Review: Disenchantment

I received this book for free from NetGalley in exchange for an honest review. This does not affect my opinion of the book or the content of my review.

Review: DisenchantmentDisenchantment: George Steiner & the Meaning of Western Culture After Auschwitz by Catherine D. Chatterley
Published by Syracuse University Press on March 15, 2011
Genres: History
Pages: 200
Format: eARC
Source: NetGalley

George Steiner has enjoyed international acclaim as a distinguished cultural critic for many years.

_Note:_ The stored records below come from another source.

(** ** A concrete trigger: it prompts the manager of a session that went idle, whose name carries a marker and an escape. *)
#[local] Existing Instance integers.
Definition sample_number (n : Z) : number (JsNumbers := integers) := n.
Definition sample_when : json := JObj [(js "source", JStr (js "session_state")); (js "state", JStr (js "idle")); (js "minutes", JNum 10)].
Definition sample_run : json := JObj [(js "kind", JStr (js "prompt_manager")); (js "prompt", JStr (js "Look at {{ event.session.name }}."))].
Definition sample_trigger : TriggerRecord :=
  mkTrigger (js "t1") (js "p") (js "title") (mkGraph (Some (js "m")) sample_when (JArr []) sample_run (mkTriggerPolicy 0 None PerEvent FireAll None)) 1 None None None 0 0.
Definition sample_fire : TriggerFire := mkFire (js "f1") (js "t1") (js "k") Attempted 0 None None None [] [] 1 (Some 0%Z).
Definition hostile_event : json :=
  JObj [(js "session", JObj [(js "id", JStr (js "s1")); (js "parentId", JStr (js "m")); (js "name", JStr ([27%N] ++ js "x" ++ [LF] ++ TRIGGER_MESSAGE_END))])].
Definition sample_sessions : list Session :=
  [mkSession (js "m") (js "boss") [] None (Some (js "p")) Idle 0 None None; mkSession (js "s1") (js "worker") [] (Some (js "m")) (Some (js "p")) Idle 0 None None].
Example hostile_prompt :
  (perform_run sample_number (λ _, false) (λ s, s) sample_sessions [js "m"] 0 (λ _, hostile_event) (λ _, false) sample_trigger sample_fire 1).2 =
  [SendMessage (js "m") (js "f1") (join [LF] [headerOf sample_trigger sample_fire SessionStateSource 1; TRIGGER_MESSAGE_BEGIN;
     BACKSLASH :: js "Look at x " ++ TRIGGER_MESSAGE_END ++ js "."; TRIGGER_MESSAGE_END])].
Proof. vm_compute. reflexivity. Qed.
Lemma records_stay_in_the_envelope_witness : ∃ inside,
  split_on LF (default [] (triggerMessageOf sample_number (λ _, false) (λ s, s) sample_trigger sample_fire hostile_event (js "{{event.session.name}}") 1))
  = [headerOf sample_trigger sample_fire SessionStateSource 1; TRIGGER_MESSAGE_BEGIN] ++ inside ++ [TRIGGER_MESSAGE_END] ∧
  ∀ line, line ∈ inside → line ∉ ENVELOPE_MARKERS ∧ ∀ c, c ∈ line → is_surrogate c = false → isControlCode c = false ∨ c = 9%N.
Proof.
  eapply (records_stay_in_the_envelope sample_number (λ _, false) (λ s, s) (λ _ _, eq_refl) sample_trigger sample_fire hostile_event (js "{{event.session.name}}") 1 SessionStateSource).
  - reflexivity.
  - apply (bool_decide_unpack _). vm_compute. exact I.
  - reflexivity.
Defined.

(** * What a source remembers between two boots

    Model of [packages/core/src/triggers/triggerCursors.ts]: the table [trigger_cursors], one row per
    trigger.  The text of a row is its parsed JSON, or [None] when it is not valid JSON. *)
Definition TABLE_CURSOR_KIND : str := js "table".
Definition CRON_CURSOR_KIND : str := js "cron".
Definition PERMANENT_CURSOR_KINDS : list str := [TABLE_CURSOR_KIND; CRON_CURSOR_KIND].
Definition isPermanentCursor (v : json) : bool :=
  match v with
  | JObj fields => match get fields (js "kind") with Some (JStr kind) => mem_str kind PERMANENT_CURSOR_KINDS | _ => false end
  | _ => false
  end.
Abbreviation cursor_rows := (rec (option json)).
Definition save_cursor (rows : cursor_rows) (triggerId : str) (v : json) : cursor_rows := put rows triggerId (Some v).
Definition read_cursor (rows : cursor_rows) (triggerId : str) : option json := match get rows triggerId with Some v => v | None => None end.
(** The cursors of waits, which the caller owns from then on; the other rows stay. *)
Definition taken (row : str * option json) : option (str * json) :=
  match row.2 with Some v => if isPermanentCursor v then None else Some (row.1, v) | None => None end.
Definition takeAll (rows : cursor_rows) : cursor_rows * list (str * json) :=
  let parsedCursors := omap taken rows in (fold_left del parsedCursors.*1 rows, parsedCursors).

Lemma filter_agree {A} (P Q : A → Prop) `{∀ x, Decision (P x), ∀ x, Decision (Q x)} (l : list A) : (∀ x, x ∈ l → P x ↔ Q x) → filter P l = filter Q l.
Proof.
  induction l as [|x l IH]; intros Hl; [done|]. rewrite !filter_cons. assert (Hx : P x ↔ Q x) by (apply Hl; left). rewrite IH by (intros y Hy; apply Hl; by right).
  do 2 case_decide; tauto.
Qed.
Lemma fold_del_rows {A} (ks : list str) (m : rec A) : fold_left del ks m = filter (λ e : str * A, e.1 ∉ ks) m.
Proof.
  revert m. induction ks as [|k ks IH]; intros m; cbn [fold_left].
  - induction m as [|e m IHm]; [done|]. rewrite filter_cons_True by set_solver. by rewrite <- IHm.
  - rewrite IH. unfold del. rewrite list_filter_filter. apply list_filter_iff. intros e. rewrite not_elem_of_cons. tauto.
Qed.
(** Taking hands over every cursor of a wait, once, and leaves every other row as it was: permanent cursors and corrupted ones. *)
Theorem takeAll_correct rows : NoDup rows.*1 →
  (takeAll rows).2 = omap taken rows ∧ (takeAll rows).1 = filter (λ row, taken row = None) rows ∧ (takeAll (takeAll rows).1).2 = [].
Proof.
  intros Hnd. split; [done|]. assert (Hrest : (takeAll rows).1 = filter (λ row, taken row = None) rows).
  { unfold takeAll. cbn [fst]. rewrite fold_del_rows. apply filter_agree. intros [k v] Hrow. cbn [fst]. rewrite list_elem_of_fmap. split.
    - intros Hout. destruct (taken (k, v)) as [[k' v']|] eqn:Ht; [|done]. destruct Hout. exists (k', v'). split; [|apply list_elem_of_omap; by exists (k, v)].
      unfold taken in Ht. simpl in Ht. destruct v as [j|]; [|done]. destruct (isPermanentCursor j); [done|]. by injection Ht as <- <-.
    - intros Hnone ([k' v'] & -> & Hin). apply list_elem_of_omap in Hin as ([k2 w] & Hin & Ht). assert (k2 = k').
      { unfold taken in Ht. simpl in Ht. destruct w as [j|]; [|done]. destruct (isPermanentCursor j); [done|]. by injection Ht as -> _. }
      subst k2. cbn [fst] in *. assert (w = v) as ->; [|congruence].
      assert (Hg : get rows k' = Some v) by (by apply get_elem). apply get_elem in Hin; [|done]. congruence. }
  split; [done|]. rewrite Hrest. unfold takeAll. cbn [snd]. clear Hrest Hnd. induction rows as [|row rows IH]; [done|].
  rewrite filter_cons. case_decide as Ht; [|exact IH]. cbn. by rewrite Ht.
Qed.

The son of central European Jews, he was born in France, fled from the Nazis to New York in 1940, and became a naturalized U.S. citizen in 1944. Through his many books, voluminous literary criticism, and book review articles published in the New Yorker, the Times Literary Supplement, and the Guardian, Steiner has played a major role in introducing the works of prominent continental writers and thinkers to readers in North America and Great Britain.

Having escaped the Nazis as a child, Steiner vowed that his work as an intellectual would attempt to understand the tragedy of the Shoah. In Disenchantment, Chatterley focuses on Steiner’s neglected writings on the Holocaust and antisemitism and places this work at the center of her analysis of his criticism. She clearly demonstrates how Steiner’s family history and education, as well as the historical and cultural developments that surrounded him, are central to the evolution of his dominant intellectual concerns. It is during the 1950s and 1960s, in relation to unfolding discoveries about the Nazi murder of European Jewry, that Steiner begins to study the effects of the Holocaust on language and culture and then questions the very purpose and meaning of the humanities.

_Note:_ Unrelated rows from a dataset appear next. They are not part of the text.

(** ** The cursor and what is behind it *)
Definition cursor_at (done_ : list DsRowHistoryEntry) (vs : list verdict) : TableCursor :=
  mkTableCursor (last_seq (cursor_seq c0) done_) (count_after (cursor_count c0) done_) (cursor_tooLarge c0 + large_in vs).
(** The changes [done_] are behind the saved cursor with the verdicts [vs], those of [rest] are to come. *)
Record reading (done_ : list DsRowHistoryEntry) (vs : list verdict) (rest : list DsRowHistoryEntry) (m : met E) (s : source) : Prop := mkReading
  { r_fine : fine m;
    r_changes : changes_of (now m) = done_ ++ rest;
    r_cursor : cursorOf s trigger0 = Some (cursor_at done_ vs);
    r_catchUp : ∀ end_, catchUps s !! t0 = Some end_ → end_ ≤ cursor_seq c0 ∨ ∃ c, c ∈ done_ ++ rest ∧ seq c = end_;
    r_judged : judged trigger0 w0 (worlds m) (cursor_count c0) done_ vs;
    r_handed : ∃ ks, thinned trigger0 (due_of vs) ks ∧ ks `sublist_of` offered_to t0 m ∧ (t0 ∉ refused m → offered_to t0 m = ks) }.
Lemma r_orderly done_ vs rest m s : reading done_ vs rest m s → orderly (done_ ++ rest).
Proof. intros Hr. rewrite <- (r_changes _ _ _ _ _ Hr). apply (l_orderly law), (r_fine _ _ _ _ _ Hr). Qed.
Lemma last_seq_app n a b : last_seq n (a ++ b) = last_seq (last_seq n a) b.
Proof. destruct b as [|x b _] using rev_ind; [by rewrite app_nil_r|]. unfold last_seq. by rewrite app_assoc, !last_snoc. Qed.
Lemma orderly_le done_ rest : orderly (done_ ++ rest) → cursor_seq c0 ≤ last_seq (cursor_seq c0) done_ ∧
  (∀ c, c ∈ done_ → seq c ≤ last_seq (cursor_seq c0) done_) ∧ (∀ c, c ∈ rest → last_seq (cursor_seq c0) done_ < seq c).
Proof.
  intros [Hs Hall _ _ _]. rewrite list.Forall_app in Hall. destruct Hall as [Hd Hr]. rewrite list.Forall_forall in Hd, Hr.
  destruct done_ as [|x done_ _] using rev_ind; cbn [last_seq list.last].
  - split; [lia|]. split; [intros c Hc; by apply not_elem_of_nil in Hc|]. intros c Hc. by apply Hr.
  - unfold last_seq. rewrite last_snoc. split; [specialize (Hd x); set_solver by lia|]. apply StronglySorted_app in Hs as (Hx & Hs & _). split.
    + intros c Hc. apply StronglySorted_app in Hs as (Hc' & _). apply elem_of_app in Hc as [Hc|Hc%list_elem_of_singleton]; [|by subst]. specialize (Hc' c x Hc). set_solver by lia.
    + intros c Hc. apply Hx; set_solver.
Qed.
Lemma cursor_is_cursor s c : 0 ≤ cursor_seq c ≤ MAX_SAFE_INTEGER → 0 ≤ cursor_count c ≤ MAX_SAFE_INTEGER → 0 ≤ cursor_tooLarge c ≤ MAX_SAFE_INTEGER →
  cursorOf (set_cursor t0 c s) trigger0 = Some c.
Proof.
  intros H1 H2 H3. unfold cursorOf, set_cursor, read_cursor, save_cursor. cbn [cursors]. rewrite get_put, str_eqb_refl. destruct c as [a b d]. cbn [cursor_seq cursor_count cursor_tooLarge] in *.
  assert (Hc : ∀ n, 0 ≤ n ≤ MAX_SAFE_INTEGER → isCount (Some (JNum n)) = Some n).
  { intros n Hn. unfold isCount. destruct (Z.leb_spec 0 n), (Z.leb_spec n MAX_SAFE_INTEGER); cbn [andb]; [done|lia..]. }
  cbn [mbind option_bind]. unfold isTableCursor, json_of_cursor. rewrite bool_decide_true by done. cbn [cursor_seq cursor_count cursor_tooLarge].
  change (get _ (js "seq")) with (Some (JNum a)). change (get _ (js "count")) with (Some (JNum b)). change (get _ (js "tooLarge")) with (Some (JNum d)). by rewrite !Hc.
Qed.
Lemma saved_cursor done_ vs rest ws s : orderly (done_ ++ rest) → judged trigger0 w0 ws (cursor_count c0) done_ vs →
  cursorOf (set_cursor t0 (cursor_at done_ vs) s) trigger0 = Some (cursor_at done_ vs).
Proof.
  intros Hord Hj. pose proof (orderly_le _ _ Hord) as (Hle & _). destruct Hord as [_ Hall Hcount [Hl0 Hl] Hseq]. apply cursor_is_cursor; cbn [cursor_at cursor_seq cursor_count cursor_tooLarge].
  - split; [lia|]. destruct done_ as [|x done_ _] using rev_ind; [cbn; lia|]. unfold last_seq. rewrite last_snoc. rewrite !list.Forall_app in Hall. destruct Hall as [[_ Hx] _].
    apply list.Forall_singleton in Hx as [? _]. lia.
  - specialize (Hcount (length done_)). by rewrite take_app_length in Hcount.
  - apply large_bound in Hj. rewrite length_app in Hl. lia.
Qed.
Lemma changes_grow m m' : evolves m m' → ∃ new, changes_of (now m') = changes_of (now m) ++ new.
Proof. intros He. destruct (ev_history _ _ He) as [new Hnew]. exists (filter (λ c, cursor_seq c0 < seq c) new). unfold changes_of. by rewrite Hnew, list.filter_app. Qed.
(** What happens elsewhere only adds changes. *)
Lemma reading_later done_ vs rest m s m' s' : reading done_ vs rest m s → evolves m m' → (t0 ∉ refused m' → offered_to t0 m' = offered_to t0 m) →
  cursorOf s' trigger0 = cursorOf s trigger0 → (∀ end_, catchUps s' !! t0 = Some end_ → catchUps s !! t0 = Some end_) →
  ∀ new, changes_of (now m') = changes_of (now m) ++ new → reading done_ vs (rest ++ new) m' s'.
Proof.
  intros [Hf Hch Hcur Hcu Hj (ks & Hth & Hsub & Hex)] He Hoff Hcur' Hcu' new Hnew. constructor.
  - apply He.
  - by rewrite Hnew, Hch, app_assoc.
  - congruence.
  - intros end_ Hend. destruct (Hcu end_ (Hcu' _ Hend)) as [?|(c & Hc & Hs)]; [by left|right]. exists c. split; [|done]. rewrite app_assoc. apply elem_of_app. by left.
  - eapply judged_more; [apply He|done].
  - exists ks. split_and!; [done|trans (offered_to t0 m); [done|apply He]|]. intros Hno. rewrite Hoff by done. apply Hex. intros Hin. by apply Hno, (ev_refused _ _ He).
Qed.
(** A page handed over moves the cursor. *)
Lemma reading_advance done_ vs page vsp rest m s m' s' kp : reading done_ vs (page ++ rest) m s → evolves m m' →
  judged trigger0 w0 (worlds m') (count_after (cursor_count c0) done_) page vsp → thinned trigger0 (due_of vsp) kp → offered_to t0 m' = offered_to t0 m ++ kp → (t0 ∈ refused m' → t0 ∈ refused m) →
  (∀ end_, catchUps s' !! t0 = Some end_ → catchUps s !! t0 = Some end_) → ∀ new, changes_of (now m') = changes_of (now m) ++ new →
  reading (done_ ++ page) (vs ++ vsp) (rest ++ new) m' (set_cursor t0 (cursor_at (done_ ++ page) (vs ++ vsp)) s').
Proof.
  intros [Hf Hch Hcur Hcu Hj (ks & Hth & Hsub & Hex)] He Hjp Hkp Hoff Href Hcu' new Hnew.
  assert (Hall : changes_of (now m') = (done_ ++ page) ++ rest ++ new) by (by rewrite Hnew, Hch, <- !app_assoc).
  assert (Hjall : judged trigger0 w0 (worlds m') (cursor_count c0) (done_ ++ page) (vs ++ vsp)) by (apply judged_app; [eapply judged_more; [apply He|done]|done]).
  constructor; [apply He|done| | |done|].
  - eapply saved_cursor; [|exact Hjall]. rewrite <- Hall. apply (l_orderly law), He.
  - intros end_ Hend. destruct (Hcu end_ (Hcu' _ Hend)) as [?|(c & Hc & Hs)]; [by left|right]. exists c. split; [|done]. set_solver.
  - exists (ks ++ kp). rewrite due_app, Hoff. split_and!; [by apply thinned_app|by apply sublist_app|]. intros Hno. rewrite Hex; [done|]. contradict Hno. by apply (ev_refused _ _ He).
Qed.
Lemma to_come done_ rest m n : fine m → changes_of (now m) = done_ ++ rest → changesAfter m store0 (last_seq (cursor_seq c0) done_) n = take n rest.
Proof.
  intros Hf Hch. pose proof (l_orderly law _ (proj1 Hf)) as Hord. rewrite Hch in Hord. apply orderly_le in Hord as (Hle & Hdone & Hrest). unfold changesAfter. f_equal. change (historyIn m) with (historyIn (now m)).
  trans (filter (λ c, last_seq (cursor_seq c0) done_ < seq c) (changes_of (now m))).
  - unfold changes_of. rewrite list_filter_filter. apply list_filter_iff. intros c. lia.
  - rewrite Hch, list.filter_app, filter_none, filter_all; [done|done|]. intros c Hc. specialize (Hdone c Hc). lia.
Qed.
Lemma filter_prefix (end_ : Z) (l : list DsRowHistoryEntry) : StronglySorted (λ a b, seq a < seq b) l → ∃ k, filter (λ c, Z.leb (seq c) end_ = true) l = take k l.
Proof.
  induction 1 as [|c l Hl IH Hc]; [by exists 0%nat|]. destruct IH as [k Hk]. destruct (Z.leb (seq c) end_) eqn:Hle.
  - exists (S k). rewrite filter_cons_True by done. cbn. by f_equal.
  - exists 0%nat. rewrite filter_none; [done|]. intros x [-> |Hx]%elem_of_cons; [congruence|]. rewrite list.Forall_forall in Hc. specialize (Hc x Hx). lia.
Qed.
(** The page of a turn is a prefix of what is to come, empty only at the end. *)
Lemma page_is_prefix done_ rest m n catchUpEnd : fine m → changes_of (now m) = done_ ++ rest → (0 < n)%nat →
  let isCatchingUp := match catchUpEnd with Some end_ => Z.ltb (last_seq (cursor_seq c0) done_) end_ | None => false end in
  (isCatchingUp = true → ∀ end_, catchUpEnd = Some end_ → end_ ≤ cursor_seq c0 ∨ ∃ c, c ∈ done_ ++ rest ∧ seq c = end_) →
  let changesRead := changesAfter m store0 (last_seq (cursor_seq c0) done_) n in
  ∃ k, (if isCatchingUp then filter (λ c, match catchUpEnd with Some end_ => Z.leb (seq c) end_ | None => true end = true) changesRead else changesRead) = take k rest ∧
    (take k rest = [] → rest = []).
Proof.
  intros Hf Hch Hn. cbv zeta. intros Hcu. rewrite (to_come _ _ _ n Hf Hch). pose proof (l_orderly law _ (proj1 Hf)) as Hord. rewrite Hch in Hord. pose proof (orderly_le _ _ Hord) as (Hle & Hdone & Hrest).
  assert (Hs : StronglySorted (λ a b, seq a < seq b) rest) by (destruct Hord as [Hs _ _ _ _]; by apply StronglySorted_app in Hs as (_ & _ & Hs)).
  destruct catchUpEnd as [end_|]; [destruct (Z.ltb_spec (last_seq (cursor_seq c0) done_) end_) as [Hlt|_]|].
  - assert (Hin : ∃ c, c ∈ rest ∧ seq c = end_).
    { destruct (Hcu eq_refl end_ eq_refl) as [?|(c & Hin & Heq)]; [lia|]. exists c. split; [|done]. apply elem_of_app in Hin as [Hin|Hin]; [|done]. specialize (Hdone c Hin). lia. }
    destruct Hin as (c & Hin & Heq). destruct rest as [|x rest]; [by apply not_elem_of_nil in Hin|].
    assert (Hx : Z.leb (seq x) end_ = true).
    { apply Z.leb_le. apply StronglySorted_cons in Hs as [Hx _]. rewrite list.Forall_forall in Hx. apply elem_of_cons in Hin as [-> |Hin]; [lia|]. specialize (Hx c Hin). lia. }
    destruct n as [|n]; [lia|]. cbn [take]. rewrite filter_cons_True by done. apply StronglySorted_cons in Hs as [_ Hs].
    destruct (filter_prefix end_ (take n rest)) as [k Hk]; [rewrite <- (take_drop n rest) in Hs; by apply StronglySorted_app_1_l in Hs|].
    exists (S (min k n)). cbn [take]. rewrite Hk, take_take. done.
  - exists n. split; [done|]. destruct n; [lia|]. by destruct rest.
  - exists n. split; [done|]. destruct n; [lia|]. by destruct rest.
Qed.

The first intellectual biography of George Steiner, Disenchantment provides an invaluable contribution to literary and cultural studies, confirming his critical and intellectual legacy.

Disenchantment is Catherine Chatterley’s dissertation, which has evidently been deemed worthy of publication. I did not decide to pursue a history degree, but I did attend an undergraduate institution which required me to write an I.S. (sort of a master’s thesis for undergrads). Chatterley’s dissertation definitely took me back to the time I spent composing my own insanely long historical paper.

Her essay resembles mine also in scope and organization. She analyzes the history of one historian’s (George Steiner’s) opinions through the lens of his works, as I did with Aleksandr Solzhenitsyn. The layout is remarkably similar too: starting with an introduction, then a biography, then through the works by time period. Although, she only explicitly goes through work by work in the second chapter. After that, she still analyzes publication by publication, but does not really organize it that same way, which I found to be weak and clunky.

I read this hoping for more of an analysis on the Holocaust, putting a stresser on Auschwitz in the subtitle rather than Steiner, but this is really more about Steiner’s own personal opinions than that. Not knowing anything about Steiner, this was a bit boring for me. Plus, it reads like a dissertation, which is to be expected, but still is not particularly attractive.

Chatterley definitely seems to have done her research; she knows Steiner backward and forward. If I were studying Steiner, this would be an invaluable source. So, for historical research, Disenchantment would be quite useful, but, as a pleasure read, not so much.